Dyslexia in a nutshell (we promise not to give you a convoluted definition!)

Whether you have a child who has recently been diagnosed with dyslexia, or you are a teacher preparing to work with a student, it can be quite overwhelming to research dyslexia and try to make sense of online definitions. We are going to make it clear and concise for you and put it in layman’s terms.

So what exactly is dyslexia?

It is a specific learning difficulty that affects 10-15% of the population. It can affect the acquisition of reading, writing, and spelling, and can range from mild to severe.

That is it in a nutshell.

Want to know more? We have put together just a few FAQs here that should help you to have a better understanding of how dyslexia may affect your child/student.

Q: Who is affected by dyslexia?

A: Dyslexia affects people of all backgrounds.

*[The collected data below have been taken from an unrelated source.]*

(** What the fast path has established when it accepts a text: the text is the
    canonical form of the URI it parses to, and the returned offset is where the
    version belongs among its parameters. *)
Record canonical_uri (uri : chars) (info : CanonicalSnapshotUriAppendInfo) (u : StandardUri)
    (lo hi : list (chars * chars)) : Prop := {
  cu_parse : Parse uri = (u, true);
  cu_valid : Valid u = true;
  cu_printed : uri = ToUriString u;
  cu_wf : om_wf chars_ltb (params_ u);
  cu_split : params_ u = lo ++ hi;
  cu_lo : Forall (fun b => chars_ltb b.1 kSnapshotVersionParam = true) lo;
  cu_hi : Forall (fun b => chars_ltb kSnapshotVersionParam b.1 = true) hi;
  cu_query : has_query info = negb (bool_decide (params_ u = []));
  cu_size : size info = size_of (params_ u) 0;
  cu_offset : insertion_offset info = length uri - length (print_params hi);
}.

(** The query of an accepted text. *)
Lemma canonical_tail uri q off sz :
  uri !! q = Some "?" -> q + 1 <> length uri ->
  canonical_loop (S (length uri)) uri (q + 1) None (length uri) 0 = Some (off, sz) ->
  exists kvs lo hi, canonical_query (drop (q + 1) uri) None kvs lo hi /\ sz = size_of kvs 0 /\
    off = length uri - length (print_params hi) /\
    uri = take q uri ++ "?" :: print_params kvs /\ ParseParams (drop (q + 1) uri) [] = kvs.
Proof.
  intros Hq Hne Hl. pose proof (lookup_lt_Some _ _ _ Hq) as Hlt.
  assert (Hpre : length (take (q + 1) uri) = q + 1) by (rewrite length_take; lia).
  rewrite <-(take_drop (q + 1) uri) in Hl at 2. rewrite <-Hpre in Hl at 3.
  apply canonical_loop_spec in Hl as (kvs & lo & hi & Hc & Hs & Ho).
  2: { intros E. apply (f_equal length) in E. rewrite length_drop in E. simpl in E. lia. }
  2: { rewrite length_drop. lia. }
  rewrite (take_drop (q + 1) uri), Nat.eqb_refl in Ho.
  exists kvs, lo, hi. split_and!; [done|done|done| |].
  - rewrite <-(cq_text _ _ _ _ _ Hc). rewrite <-(take_drop (q + 1) uri) at 1.
    rewrite (take_lookup _ _ "?") by done. by rewrite <-app_assoc.
  - rewrite (cq_text _ _ _ _ _ Hc). apply ParseParams_print; apply Hc.
Qed.

Lemma canonical_path uri pp pq :
  default (length uri) pp <= length uri -> default (length uri) pq <= length uri ->
  match pp, pq with Some p, Some q => (q <? p)%nat | _, _ => false end = false ->
  take (Nat.min (default (length uri) pp) (default (length uri) pq)) uri
    ++ (parse_path_query uri pp pq).1 = take (default (length uri) pq) uri.
Proof.
  intros Hp Hq Hord. unfold parse_path_query. destruct pp as [p|], pq as [q|]; simpl in *.
  - apply Nat.ltb_ge in Hord. destruct (Nat.ltb_spec p q); simpl.
    + rewrite Nat.min_l by lia. symmetry. apply take_substr. lia.
    + rewrite Nat.min_r by lia. apply app_nil_r.
  - rewrite Nat.min_l by lia. by rewrite take_drop, firstn_all.
  - rewrite Nat.min_r by lia. apply app_nil_r.
  - rewrite Nat.min_id. apply app_nil_r.
Qed.

Lemma ParseCanonicalUriForSnapshotAppend_spec uri info :
  ParseCanonicalUriForSnapshotAppend uri = Some info ->
  exists u lo hi, canonical_uri uri info u lo hi.
Proof.
  unfold ParseCanonicalUriForSnapshotAppend.
  destruct (find_sub (chars_of "://") uri) as [n|] eqn:En; [|done].
  destruct n as [|n']; [done|]. set (n := S n') in *.
  set (pp := find_char "/" uri (n + 3)). set (pq := find_char "?" uri (n + 3)).
  destruct (match pp, pq with Some p, Some q => (q <? p)%nat | _, _ => false end) eqn:Eord; [done|].
  set (he := Nat.min (default (length uri) pp) (default (length uri) pq)).
  destruct (match find_char "@" uri (n + 3) with Some _ => _ | None => _ end) as [hs|] eqn:Ehs; [|done].
  destruct (match scan_port uri hs he with Some _ => _ | None => true end) eqn:Eport; [|done]. cbn [negb].
  intros Hinfo. pose proof (find_sub_take _ _ _ En) as (Hl & _ & Hl3).
  change (length (chars_of "://")) with 3 in Hl3.
  pose proof (find_char_end uri "/" (n + 3) Hl3) as Hpp. fold pp in Hpp.
  pose proof (find_char_end uri "?" (n + 3) Hl3) as Hpq. fold pq in Hpq.
  assert (exists h p, parse_host_port uri hs he = Some (h, p)) as (h & p & Hhp).
  { rewrite parse_host_port_scan. destruct (scan_port uri hs he) as [t|]; [|by eauto].
    assert (is_Some (ParseDecimalUint64 t (2 ^ 63 - 1))) as [v Hv]; [|rewrite Hv; simpl; eauto].
    destruct t as [|[[] [] [] [] [] [] [] []] t]; try done; by apply bool_decide_eq_true in Eport. }
  destruct (canonical_authority uri (n + 3) he hs h p) as [Hhs Hhead]; [lia|lia|exact Ehs| |exact Hhp|].
  { rewrite <-Eport. destruct (scan_port uri hs he) as [[|[[] [] [] [] [] [] [] []] t]|]; reflexivity. }
  pose proof (Parse_parts uri n En) as Hparse. cbv zeta in Hparse. fold pp pq he in Hparse.
  rewrite <-Hhs, Hhp in Hparse. set (u := mkStandardUri _ _ _ _ _ _) in Hparse.
  assert (Hvalid : Valid u = true).
  { unfold Valid, u. simpl. destruct (take n uri) eqn:E; [done|]. by rewrite bool_decide_eq_false_2. }
  assert (Hpath : take he uri ++ path_ u = take (default (length uri) pq) uri).
  { apply canonical_path; [lia|lia|done]. }
  assert (Hprint : print_head u = take (default (length uri) pq) uri).
  { rewrite <-Hpath, Hhead. unfold print_head. cbn [protocol_ user_info_ hostname_ port_ path_ u].
    destruct (find_sub_spec _ _ _ En) as (r & Hr & _).
    assert (take (n + 3) uri = take n uri ++ chars_of "://") as ->; [|by rewrite <-!app_assoc].
    rewrite Hr at 1. rewrite app_assoc. apply take_app_length'. rewrite length_app. change (length (chars_of "://")) with 3. lia. }
  exists u. unfold ToUriString. destruct pq as [q|] eqn:Eq.
  - destruct (Nat.eqb_spec (q + 1) (length uri)) as [|Hne]; [done|].
    destruct (canonical_loop _ _ _ _ _ _) as [[off sz]|] eqn:Ec; [|done]. cbn [mbind option_bind] in Hinfo.
    simplify_eq. assert (Hq : uri !! q = Some "?").
    { by apply find_char_lookup in Eq as [Eq _]. }
    destruct (canonical_tail uri q off sz Hq Hne Ec) as (kvs & lo & hi & Hc & Hs & Ho & Huri & Hkvs).
    assert (Hp : params_ u = kvs) by done.
    exists lo, hi. split; rewrite ?Hp; try done; try apply Hc.
    + unfold ToUriString. rewrite Hvalid, Hprint, Hp. cbn [negb default].
      rewrite bool_decide_eq_false_2 by apply Hc. done.
    + cbn [has_query]. by rewrite bool_decide_eq_false_2 by apply Hc.
  - simplify_eq. exists [], []. assert (Hp : params_ u = []) by done.
    split; rewrite ?Hp; try done; try constructor.
    + unfold ToUriString. rewrite Hvalid, Hprint, Hp. cbn [negb default]. by rewrite bool_decide_eq_true_2, app_nil_r, take_ge by done.
    + simpl. lia.
Qed.

Lemma size_of_GetParam kvs u :
  params_ u = kvs -> size_of kvs 0 = GetParamAs_u64 (chars_of "size") u 0.
Proof.
  intros <-. unfold size_of, GetParamAs_u64.
  destruct (om_find chars_ltb (chars_of "size") (params_ u)) as [value|]; [|done].
  rewrite ParseDecimalUint64_spec by (vm_compute; congruence). destruct value as [|c value]; [done|].
  by destruct (from_chars_unsigned u64_max (c :: value)) as [[v [|]]|].
Qed.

It may or may not be genetic.

Q: Can dyslexia be prevented?

A: No. Neither does early literacy exposure prevent dyslexia.

Q: Is there a cure for dyslexia? Will it go away? Can it be fixed?

A: There isn’t a cure or a magic wand to fix dyslexia. Dyslexia doesn’t disappear.

Q: Do children with dyslexia have other difficulties?

A: Not necessarily, however dyslexia can co-exist with other difficulties such as ADHD, Aspergers, DCD etc..

Q: Is a child with dyslexia always a poor speller?

A: Although it is very common for a child with dyslexia to struggle with spelling, dyslexia can also be apparent in only one of the areas of reading, spelling or writing.

Q: How can my child/student with dyslexia be helped?

A: With appropriate educational interventions, individuals with dyslexia can learn strategies and tools to help them manage their difficulties. Early assessment & intervention result in the best outcome. Refer back to our website to read about how we teach individuals with dyslexia how to read.

Important note for those of you in the Irish education system:

In order to receive a diagnosis in Ireland, a child must score an average IQ with a discrepancy in word reading.